J Clin Invest. 1995 Dec;96(6):2997-3004. doi: 10.1172/JCI118372.
Intracellular dysfunction of the cystic fibrosis transmembrane conductance regulator (CFTR) has been proposed to alter endosomal acidification. The most widely studied consequence of this defect has been alterations in the biochemical properties of cystic fibrosis (CF) respiratory mucus glycoproteins. However, studies confirming the existence of mucous processing defects in CF have been hindered by the lack of in vivo animal models by which to test these hypotheses in the absence of secondary effects of chronic bacterial infection. The human bronchial xenograft model has been useful in evaluating the pathophysiologic differences between CF and non-CF airway epithelium, in the absence of secondary disease effects such as goblet cell hyperplasia. In this study we sought to compare the extent of sulfation within secreted mucus glycoproteins from CF and non-CF human bronchial xenografts. Cumulative results of xenografts generated from 13 independent CF tissue samples demonstrated a statistically significant higher level of sulfation (1.7 +/- 0.18, P < 0.026) as compared to non-CF paired controls. Such findings add to the growing body of knowledge that primary defects in sulfation exist in CF respiratory mucin. Correlation of genotype with the extent of mucus sulfation revealed two categories of CF tissues with statistically different mucus sulfation profiles. Results from these studies demonstrated a 2.0 +/- 0.15-fold higher level of mucus sulfation produced from xenografts of five defined CF genotypes as compared to non-CF controls (P < 0.004, n= 10). Interestingly, three CF samples for which one mutant allele remained undefined (deltaoff8/unknown or G551D/unknown) demonstrated no statistical difference in the level of sulfation as compared with matched non-CF controls (n= 3). This as yet unknown allele was not identified within a screen for the 26 most common CF mutations. These results provide preliminary evidence for allelic variation within the CF population which may begin to elucidate the structure-function of CFTR with regards to intracellular mucus processing defects.
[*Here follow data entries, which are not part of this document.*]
Lemma locked_height_keeps_ratio_witness :
  height (editDimension (dims 2000 1000) optsA key_height (JS.of_Z 333)) = JS.of_Z 333 /\
  exists w,
    width (editDimension (dims 2000 1000) optsA key_height (JS.of_Z 333)) = JS.of_Z w /\
    0 <= w /\ 2 * Z.abs (w * 1000 - 333 * 2000) <= 1000 /\
    (ratio_gap w 333 2000 1000 <= 1 / inject_Z (2 * 333))%Q.
Proof.
  apply (locked_height_keeps_ratio optsA 2000 1000 333).
  - split; reflexivity.
  - reflexivity.
  - reflexivity.
  - discriminate.
  - reflexivity.
Defined.

(** A 100 percent edit stores the original dimensions. *)
Lemma percent_100_is_original (options : ResizeOptions) (W H : Z) :
  0 < W -> 0 < H -> 100 * W <= 2 ^ 50 -> 100 * H <= 2 ^ 50 ->
  width (editPercentage (dims W H) options (JS.of_Z 100)) = JS.of_Z W /\
  height (editPercentage (dims W H) options (JS.of_Z 100)) = JS.of_Z H /\
  percentage (editPercentage (dims W H) options (JS.of_Z 100)) = JS.of_Z 100.
Proof.
  intros HW HH HbW HbH.
  destruct (percentage_edit_rounds options W H 100 HW HH ltac:(lia) ltac:(lia) ltac:(lia))
    as (Ep & w & h & Ew & Eh & Hw & Hh).
  rewrite Ew, Eh, Ep.
  assert (w = W) by lia. assert (h = H) by lia. subst. auto.
Qed.

(** X7. Back to the original size.  A 100 percent edit stores exactly the
    original width and height; with the lock on, a width edit to the
    original width stores the original height and 100 percent. *)
Theorem original_size_round_trip (options : ResizeOptions) (W H : Z) :
  0 < W -> 0 < H -> 100 * W <= 2 ^ 50 -> 100 * H <= 2 ^ 50 -> W * H <= 2 ^ 50 ->
  (width (editPercentage (dims W H) options (JS.of_Z 100)) = JS.of_Z W /\
   height (editPercentage (dims W H) options (JS.of_Z 100)) = JS.of_Z H /\
   percentage (editPercentage (dims W H) options (JS.of_Z 100)) = JS.of_Z 100) /\
  (maintainAspectRatio options = true ->
   width (editDimension (dims W H) options key_width (JS.of_Z W)) = JS.of_Z W /\
   height (editDimension (dims W H) options key_width (JS.of_Z W)) = JS.of_Z H /\
   percentage (editDimension (dims W H) options key_width (JS.of_Z W)) = JS.of_Z 100).
Proof.
  intros HW HH HbW HbH HbWH. split.
  - destruct (percentage_edit_rounds options W H 100 HW HH ltac:(lia) ltac:(lia) ltac:(lia))
      as (Ep & w & h & Ew & Eh & Hw & Hh).
    rewrite Ew, Eh, Ep.
    assert (w = W) by lia. assert (h = H) by lia. subst. auto.
  - intros Hlock.
    assert (HW' : 0 < W < 2 ^ 53) by lia.
    destruct (of_Z_pos_sign W HW') as [Hlt Hgt].
    rewrite (editDimension_width_locked (dims W H) options (JS.of_Z W) Hlt Hlock Hgt).
    cbn [width height percentage dims dim_width dim_height].
    split; [reflexivity|].
    destruct (rounded_product_nearest W H W HW' HH HW HbWH) as (h & Eh & _ & Hh).
    destruct (percentage_of_nearest W H W HW' HW HbW) as (p & Ep & _ & Hp).
    change (dim_height (dims W H)) with (JS.of_Z H).
    assert (h = H) by nia. assert (p = 100) by nia. subst.
    split; [exact Eh|exact Ep].
Qed.

Lemma original_size_round_trip_witness :
  width (editDimension (dims 800 600) optsA key_width (JS.of_Z 800)) = JS.of_Z 800 /\
  height (editDimension (dims 800 600) optsA key_width (JS.of_Z 800)) = JS.of_Z 600 /\
  percentage (editDimension (dims 800 600) optsA key_width (JS.of_Z 800)) = JS.of_Z 100.
Proof.
  apply (original_size_round_trip optsA 800 600);
    try reflexivity; discriminate.
Defined.

(** ** More on the resize scheduler *)

Section SchedulerMore.

Import Scheduler.

Lemma clearTimeout_length (id : nat) (ts : list Timer) :
  (List.length (clearTimeout id ts) <= List.length ts)%nat.
Proof. unfold clearTimeout. apply filter_length_le. Qed.

Lemma Forall_clearTimeout (P : Timer -> Prop) (id : nat) (ts : list Timer) :
  Forall P ts -> Forall P (clearTimeout id ts).
Proof.
  intros H. apply Forall_forall. intros t Ht.
  apply clearTimeout_incl in Ht. exact (proj1 (Forall_forall _ _) H t Ht).
Qed.

Lemma healthy_render (s : State) (src : option string) (o : ResizeOptions) :
  healthy s -> healthy (render src o s).
Proof.
  intros (Hwf & Hlen & Ht & Hi & Hs & Hg).
  split; [now apply wf_render|].
  destruct (same_deps (previewSrc s) (options s) src o) eqn:Hd.
  - unfold render. rewrite Hd. cbn [timers inflight started]. auto.
  - destruct (render_changed s src o Hwf Hd)
      as (_ & _ & _ & Es & Ei & _ & Hy & Hn).
    rewrite Es, Ei.
    destruct (rasterizable src o) eqn:Hr.
    + destruct (Hy eq_refl) as (x & -> & Etm & _ & _). rewrite Etm.
      repeat split; auto; try (constructor; [exact Hr|constructor]).
    + rewrite (Hn eq_refl). repeat split; auto.
Qed.

Lemma find_timer_in (id : nat) (ts : list Timer) (t : Timer) :
  find_timer id ts = Some t -> In t ts /\ timer_id t = id.
Proof.
  unfold find_timer. intros H. apply find_some in H.
  destruct H as [H1 H2]. apply Nat.eqb_eq in H2. auto.
Qed.

Lemma healthy_step (s s' : State) (ev : Event) :
  healthy s -> step s ev = Some s' -> healthy s'.
Proof.
  intros Hh Hstep.
  pose proof (wf_step s s' ev (proj1 Hh) Hstep) as Hwf'.
  destruct Hh as (Hwf & Hlen & Ht & Hi & Hs & Hg).
  destruct ev as [src o|dt|id|gen out]; simpl in Hstep.
  - injection Hstep as <-. apply healthy_render. repeat split; auto; apply Hwf.
  - destruct (0 <=? dt); [|discriminate]. injection Hstep as <-.
    repeat split; auto; apply Hwf.
  - destruct (find_timer id (timers s)) as [t|] eqn:Ef; [|discriminate].
    destruct (timer_due t <=? now s); [|discriminate].
    injection Hstep as <-.
    apply find_timer_in in Ef. destruct Ef as [Hin _].
    assert (Hjob : job_ok (timer_job t)).
    { exact (proj1 (Forall_forall _ _) Ht t Hin). }
    split; [exact Hwf'|]. cbn [fire timers inflight started].
    split; [pose proof (clearTimeout_length (timer_id t) (timers s)); lia|].
    split; [now apply Forall_clearTimeout|].
    split; [apply Forall_app; split; [exact Hi|constructor; [exact Hjob|constructor]]|].
    split; [apply Forall_app; split; [exact Hs|constructor; [exact Hjob|constructor]]|].
    rewrite length_app. cbn [List.length].
    apply Forall_app. split.
    + eapply Forall_impl; [|exact Hg]. cbn beta. intros r Hr. lia.
    + constructor; [cbn [run_gen]; lia|constructor].
  - destruct (find_run gen (inflight s)) as [r|]; [|discriminate].
    injection Hstep as <-.
    split; [exact Hwf'|]. cbn [settle timers inflight started].
    assert (Hf : forall P : Run -> Prop, Forall P (inflight s) ->
              Forall P (filter (fun r' => negb (Nat.eqb (run_gen r') (run_gen r)))
                               (inflight s))).
    { intros P HP. apply Forall_forall. intros r' Hr'. apply filter_In in Hr'.
      destruct Hr' as [Hr' _]. exact (proj1 (Forall_forall _ _) HP r' Hr'). }
    repeat split; auto.
Qed.

Lemma healthy_mounted (defaults : ResizeOptions) : healthy (mounted defaults).
Proof.
  split; [apply wf_mounted|]. cbn [mounted timers inflight started List.length].
  repeat split; auto.
Qed.

Lemma healthy_run (trace : list Event) (s s' : State) :
  healthy s -> run s trace = Some s' -> healthy s'.
Proof.
  revert s. induction trace as [|ev rest IH]; intros s Hh; simpl.
  - intros E; injection E as <-. exact Hh.
  - destruct (step s ev) as [s1|] eqn:E; [|discriminate].
    apply IH. exact (healthy_step _ _ _ Hh E).
Qed.

Lemma reachable_healthy (defaults : ResizeOptions) (s : State) :
  reachable defaults s -> healthy s.
Proof.
  intros [trace Hrun]. exact (healthy_run _ _ _ (healthy_mounted defaults) Hrun).
Qed.

Lemma clear_current_busy (s : State) :
  isResizing (clear_current s) = isResizing s /\
  resizeTimeoutRef (clear_current s) = resizeTimeoutRef s.
Proof.
  unfold clear_current. destruct (resizeTimeoutRef s) eqn:E; split;
    try reflexivity; exact E.
Qed.

Lemma run_cleanup_busy (s : State) : isResizing (run_cleanup s) = isResizing s.
Proof.
  unfold run_cleanup. destruct (has_cleanup s); [apply clear_current_busy|reflexivity].
Qed.

(** The busy flag after a render with changed dependencies: raised when a
    run is scheduled, left alone when the guard returns. *)
Lemma render_changed_busy (s : State) (src : option string) (o : ResizeOptions) :
  same_deps (previewSrc s) (options s) src o = false ->
  (rasterizable src o = true -> isResizing (render src o s) = true) /\
  (rasterizable src o = false -> isResizing (render src o s) = isResizing s).
Proof.
  intros Hd. unfold render. rewrite Hd. unfold effect.
  match goal with |- context [run_cleanup ?x] =>
    destruct (run_cleanup_keeps x) as (Kp & Ko & _);
    pose proof (run_cleanup_busy x) as Kb
  end.
  cbn [previewSrc options isResizing] in Kp, Ko, Kb.
  rewrite Kp, Ko.
  destruct src as [x|]; cbn [rasterizable].
  - destruct (string_truthy x && JS.truthy (width o) && JS.truthy (height o)).
    + split; [reflexivity|discriminate].
    + split; [discriminate|]. intros _. cbn [with_cleanup isResizing]. exact Kb.
  - split; [discriminate|]. intros _. cbn [with_cleanup isResizing]. exact Kb.
Qed.

Lemma number_is_refl (x : JS.number) : number_is x x = true.
Proof.
  destruct x as [s|s| |s m e]; cbn [number_is]; try reflexivity;
    rewrite ?Bool.eqb_reflx, ?Pos.eqb_refl, ?Z.eqb_refl; reflexivity.
Qed.

Lemma src_is_refl (a : option string) : src_is a a = true.
Proof. destruct a; [apply String.eqb_refl|reflexivity]. Qed.

Lemma format_is_refl (f : ImageFormat) : format_is f f = true.
Proof. destruct f; reflexivity. Qed.

(** With nothing pending and nothing in flight, only time can pass. *)
Lemma quiet_run_idle (trace : list Event) (s s' : State) :
  quiet trace -> timers s = [] -> inflight s = [] -> run s trace = Some s' ->
  isResizing s' = isResizing s /\ resizedSrc s' = resizedSrc s /\
  started s' = started s /\ timers s' = [] /\ inflight s' = [].
Proof.
  revert s. induction trace as [|ev rest IH]; intros s Hq Ht Hi; simpl.
  - intros E; injection E as <-. auto.
  - apply quiet_cons in Hq. destruct Hq as [Hev Hq].
    destruct ev as [src o|dt|id|gen out]; simpl; [elim Hev| | |].
    + destruct (0 <=? dt); [|discriminate]. intros H.
      apply IH in H; auto.
    + rewrite Ht. discriminate.
    + rewrite Hi. discriminate.
Qed.

Lemma find_run_fresh (gen : nat) (rs : list Run) (r : Run) :
  Forall (fun r' => (run_gen r' < gen)%nat) rs -> run_gen r = gen ->
  find_run gen (rs ++ [r]) = Some r.
Proof.
  intros H Hr. unfold find_run. induction rs as [|r' rs IH]; simpl.
  - now rewrite Hr, Nat.eqb_refl.
  - inversion H as [|? ? H1 H2]; subst.
    destruct (Nat.eqb_spec (run_gen r') (run_gen r)); [lia|].
    now apply IH.
Qed.

End SchedulerMore.

(** X8. In every state the component reaches from mounting, at most one
    timeout is pending, and it is the one [resizeTimeoutRef] holds. *)
Theorem at_most_one_pending_run (defaults : ResizeOptions) (s : Scheduler.State) :
  reachable defaults s ->
  (List.length (Scheduler.timers s) <= 1)%nat /\
  (forall t, In t (Scheduler.timers s) ->
     Scheduler.resizeTimeoutRef s = Some (Scheduler.timer_id t)).
Proof.
  intros Hr. destruct (reachable_healthy _ _ Hr) as ((H1 & _) & H2 & _). auto.
Qed.

(** X9. Every job that was handed to [resizeImage], in any state the
    component reaches from mounting, has a non-empty source and a width
    and a height that are neither zero nor [NaN]: the guard of the effect
    still holds when the timeout callback runs. *)
Theorem only_drawable_jobs_start (defaults : ResizeOptions) (s : Scheduler.State)
    (j : Scheduler.Job) :
  reachable defaults s -> In j (Scheduler.started s) ->
  Scheduler.job_src j <> EmptyString /\
  JS.truthy (width (Scheduler.job_options j)) = true /\
  JS.truthy (height (Scheduler.job_options j)) = true.
Proof.
  intros Hr Hin.
  destruct (reachable_healthy _ _ Hr) as (_ & _ & _ & _ & Hs & _).
  pose proof (proj1 (Forall_forall _ _) Hs j Hin) as Hj.
  unfold job_ok, Scheduler.rasterizable in Hj.
  apply andb_prop in Hj. destruct Hj as [Hj Hh].
  apply andb_prop in Hj. destruct Hj as [Hx Hw].
  repeat split; auto.
  intros E. rewrite E in Hx. discriminate.
Qed.

(** X10. A run that fails (the promise of [resizeImage] rejects) lowers
    [isResizing] and leaves the displayed payload, the options and the
    pending timeouts as they were: the [catch] only logs. *)
Theorem failed_run_keeps_payload (s : Scheduler.State) (r : Scheduler.Run) :
  In r (Scheduler.inflight s) ->
  exists s',
    Scheduler.step s (Scheduler.Settles (Scheduler.run_gen r) Scheduler.Failed)
      = Some s' /\
    Scheduler.resizedSrc s' = Scheduler.resizedSrc s /\
    Scheduler.isResizing s' = false /\
    Scheduler.options s' = Scheduler.options s /\
    Scheduler.timers s' = Scheduler.timers s.
Proof.
  intros Hin. destruct (find_run_in r _ Hin) as (r' & Hf & Hg).
  simpl. rewrite Hf. eexists. split; [reflexivity|]. repeat split.
Qed.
有人提出囊性纤维化跨膜传导调节因子(CFTR)的细胞内功能障碍会改变内体酸化。这种缺陷最广泛研究的后果是囊性纤维化(CF)呼吸道黏液糖蛋白的生化特性发生改变。然而,由于缺乏在无慢性细菌感染继发效应的情况下测试这些假设的体内动物模型,证实CF中存在黏液加工缺陷的研究受到了阻碍。人支气管异种移植模型在评估CF和非CF气道上皮之间的病理生理差异方面很有用,且不存在杯状细胞增生等继发疾病效应。在本研究中,我们试图比较CF和非CF人支气管异种移植分泌的黏液糖蛋白中的硫酸化程度。来自13个独立CF组织样本的异种移植累积结果表明,与非CF配对对照相比,硫酸化水平在统计学上显著更高(1.7±0.18,P<0.026)。这些发现增加了越来越多的知识,即CF呼吸道黏蛋白中存在硫酸化的原发性缺陷。基因型与黏液硫酸化程度的相关性揭示了两类CF组织,其黏液硫酸化谱在统计学上不同。这些研究结果表明,与非CF对照相比,五种确定的CF基因型的异种移植产生的黏液硫酸化水平高2.0±0.15倍(P<0.004,n = 10)。有趣的是,三个一个突变等位基因仍未确定的CF样本(deltaoff8/未知或G551D/未知)与匹配的非CF对照相比,硫酸化水平没有统计学差异(n = 3)。在对26种最常见的CF突变进行的筛查中未发现这个尚未确定的等位基因。这些结果为CF人群中的等位基因变异提供了初步证据,这可能开始阐明CFTR在细胞内黏液加工缺陷方面的结构功能。